Костер заполыхал с невыносимой яркостью, огненный протуберанец потянулся ко мне жарким шершавым драконьим языком, и в моих висках грохнуло. Я больше не был ни Дмитрием Хорошевым, ни математиком, ни крысоловом, ни вообще лояльной и цивилизованной общественной единицей — я, несомненно, сделался кем-то другим. Возможно, Конаном, варваром из Киммерии, который геройствовал в Дарьиных книжках, или Гераклом эллинских легенд; возможно, другой мифической личностью — из тех, которые носят львиные шкуры и пьют не квас, не лимонад, а исключительно кровь чудовищ. Многоголосые ветры гневно взревели за моей спиной, раздувая пожар вселенской ярости, в ушах зазвенели литавры, жилы на шее напряглись, а пальцы стриженого, лежавшие на моем предплечье, внезапно стали вялыми и слабыми, как у столетнего старца.
— Убери руки, мразь! — прохрипел я и резко, с чудовищной силой двинул локтем назад, попав ему в солнечное сплетение. В следующие, стремительно промелькнувшие секунды тело мое вдруг обрело отдельную от разума жизнь: я словно наблюдал со стороны, как швыряю темноволосого Конга под ноги Танцору, как тот валится навзничь, выронив пистолет, как мой каблук сокрушает чьи-то ребра, как кто-то стонет — жалобно, чуть слышно, как на мои штанины брызжет кровь, как я наклоняюсь, хватаю упавшее наземь полено и… Рядом с поленом, втоптанный в землю, лежал гипноглиф, и только редкие алые искры просвечивали сквозь покрывавшую его грязь. Бешенство мое еще не утихло, ярость не насытилась, но я внезапно вспомнил, что самое важное — драгоценный амулет: эта мысль пробилась в сознание берсерка и завладела мной. Я схватил гипноглиф скрюченными пальцами, поднялся, сунул в карман и осмотрел поле битвы. Стриженого мой удар отбросил к стене дома; он приложился к ней затылком и теперь тихо дремал, не выпустив из кулака свой бесполезный ножик и свесив голову на грудь. Танцор и черноволосый тоже были без сознания; Конгу я, вероятно, свернул челюсть и раскровянил нос, а Танцор глухо стонал в беспамятстве, прижимая ладонь к ребрам.
Секунду я колебался, кого первым добить, потом, оскалив зубы, шагнул к Танцору и услышал:
— Браво, Дмитрий Григорьевич! Не ожидал от вас подобной прыти!

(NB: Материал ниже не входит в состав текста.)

Record handshake_fields (h : Hello) : Prop := {
  hs_len : len (hello_handshake h) = 39 + len (hl_session h) + len (hello_ciphers h);
  hs_type : index (hello_handshake h) 0 = Ok handshakeType;
  hs_size : exists a b c, index (hello_handshake h) 1 = Ok a /\ index (hello_handshake h) 2 = Ok b /\ index (hello_handshake h) 3 = Ok c /\
    Z.lor (Z.lor (Z.shiftl a 16) (Z.shiftl b 8)) c = len (hello_handshake h) - 4;
  hs_version : u16_at (hello_handshake h) 4 = Ok (hl_version h);
  hs_session : index (hello_handshake h) 38 = Ok (len (hl_session h));
  hs_ciphers : slice (hello_handshake h) (39 + len (hl_session h)) (len (hello_handshake h)) = Ok (hello_ciphers h)
}.
Lemma hello_handshake_fields h : hello_fits h -> handshake_fields h.
Proof.
  intros [[Hv Hs] Hr Hc Hx Hl]. unfold randomDataLen in Hr. pose proof (len_nonneg (hl_session h)). pose proof (len_nonneg (hello_ciphers h)).
  assert (Hbody : len (hello_body h) = 35 + len (hl_session h) + len (hello_ciphers h))
    by (unfold hello_body; rewrite !len_app, len_be, len_one; lia).
  assert (Hlen : len (hello_handshake h) = 4 + len (hello_body h)) by (unfold hello_handshake; rewrite !len_app, len_be, len_one; lia).
  destruct (be3 (len (hello_body h))) as (a & b & c & Hbe & Hval); [lia|].
  assert (He : hello_handshake h = handshakeType :: a :: b :: c :: hello_body h) by (unfold hello_handshake; by rewrite Hbe).
  set (pre := [handshakeType; a; b; c] ++ be_bytes 2 (hl_version h) ++ hl_random h).
  assert (Hpre : len pre = 38) by (unfold pre; rewrite !len_app, len_be; change (len [handshakeType; a; b; c]) with 4; lia).
  assert (He' : hello_handshake h = pre ++ len (hl_session h) :: hl_session h ++ hello_ciphers h)
    by (rewrite He; unfold pre, hello_body; cbn [app]; by rewrite <-app_assoc).
  constructor; [lia|by rewrite He|exists a, b, c; rewrite Hlen; split_and!; [by rewrite He..|lia]|rewrite He; by apply (u16_at_app [handshakeType; a; b; c])
    |rewrite He', <-Hpre; apply index_app|].
  rewrite He'. replace (pre ++ len (hl_session h) :: hl_session h ++ hello_ciphers h) with
    ((pre ++ [len (hl_session h)] ++ hl_session h) ++ hello_ciphers h) by (by rewrite <-!app_assoc).
  replace (39 + len (hl_session h)) with (len (pre ++ [len (hl_session h)] ++ hl_session h)) by (rewrite !len_app, Hpre, len_one; lia).
  apply slice_after.
Qed.

Lemma parse_hello_handshake h : hello_fits h -> parseHandshake (hello_handshake h) = Ok (hello_parsed h).
Proof.
  intros Hh. destruct (hello_handshake_fields h Hh) as [Hlen Hty (a & b & c & Ha & Hb & Hc' & Hval) Hver Hsess Hslice]. destruct Hh as [[Hv Hs] Hr Hc Hx Hl].
  pose proof (len_nonneg (hl_session h)). pose proof (len_nonneg (hello_ciphers h)).
  unfold parseHandshake, handshakeHeaderLen, randomDataLen, sessionIDHeaderLen. change (6 + 32 + 1) with 39.
  destruct (Z.ltb_spec (len (hello_handshake h)) 39); [lia|]. rewrite Hty, Ha, Hb, Hc', !ok_bind, Z.eqb_refl. cbn [negb].
  rewrite slice_tail, ok_bind, len_drop, Hval, Z.eqb_refl by lia. cbn [negb]. rewrite Hver, ok_bind, Hs. cbn [negb]. rewrite Hsess, ok_bind.
  destruct (Z.ltb_spec (len (hello_handshake h)) (39 + len (hl_session h))); [lia|]. rewrite Hslice, ok_bind. apply parse_hello_ciphers; [done..|lia].
Qed.

(** The record of a client hello is parsed as the client hello. *)
Lemma ja3_parses_record h rest : hello_fits h -> ja3_Compute (hello_record h ++ rest) = Ok (hello_parsed h).
Proof.
  intros Hh. pose proof (hf_length h Hh) as Hl. unfold ja3_Compute, recordLayerHeaderLen. set (n := len (hello_handshake h)) in *.
  pose proof (len_nonneg (hello_handshake h)). fold n in H. destruct (be2 n) as (x & y & Hbe & Hx & Hy & Hv); [unfold in_width; lia|].
  assert (He : hello_record h ++ rest = [contentType; 3; 3; x; y] ++ hello_handshake h ++ rest)
    by (unfold hello_record; fold n; by rewrite Hbe, <-!app_assoc). rewrite He.
  set (seg := [contentType; 3; 3; x; y] ++ hello_handshake h ++ rest).
  assert (Hlen : len seg = 5 + n + len rest) by (unfold seg; rewrite !len_app; fold n; change (len [_; _; _; _; _]) with 5; lia).
  pose proof (len_nonneg rest). destruct (Z.ltb_spec (len seg) 5); [lia|]. change (index seg 0) with (Ok contentType). rewrite ok_bind, Z.eqb_refl.
  cbn [negb]. change (u16_at seg 1) with (Ok (Z.lor (Z.shiftl 3 8) 3)). rewrite ok_bind. change (negb _) with false.
  change (u16_at seg 3) with (Ok (Z.lor (Z.shiftl x 8) y)). rewrite ok_bind, u16_join, Hv by done. rewrite slice_tail, ok_bind, len_drop by lia.
  destruct (Z.ltb_spec (len seg - 5) n); [lia|]. rewrite slice_ok, ok_bind by lia.
  replace (5 + n - 5) with n by lia. change (drop (Z.to_nat 5) seg) with (hello_handshake h ++ rest).
  replace (take (Z.to_nat n) (hello_handshake h ++ rest)) with (hello_handshake h);
    [by apply parse_hello_handshake|]. unfold n, len. by rewrite Nat2Z.id, take_app_length.
Qed.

Я обернулся и увидел бледное лицо мормоныша.
Глава 15
Джек-Джон-Джим стоял метрах в десяти от меня, рядом с углом бревенчатого сруба. С нашей последней — и единственной — встречи он разительно переменился. Выговор его был чист, без всяких следов акцента, одежда была вполне мирской — вельветовые штаны и толстой вязки свитер с закатанными по локоть рукавами, с рожи исчезла умильная мина пастыря-рыбаря, который обещает неразумным рыбкам, что в тенетах господних им будет куда вольготнее, чем на дьявольской сковороде. Фигура его, по-прежнему тощая и узкоплечая, уже не казалась мне субтильной; шея, руки и запястья были тонкими, но жилистыми, крепкими, и держался мой мормоныш так, будто дома, в заветном сундучке, хранились у него три каратистских пояса, и все как один — черные. Имелись и другие перемены — скажем, пистолет с глушителем, глядевший мне прямо в лоб. И не какой-нибудь там “макар” пятидесятого года выпуска, а что-то современное, скорострельное, заграничное и абсолютно смертоубийственное.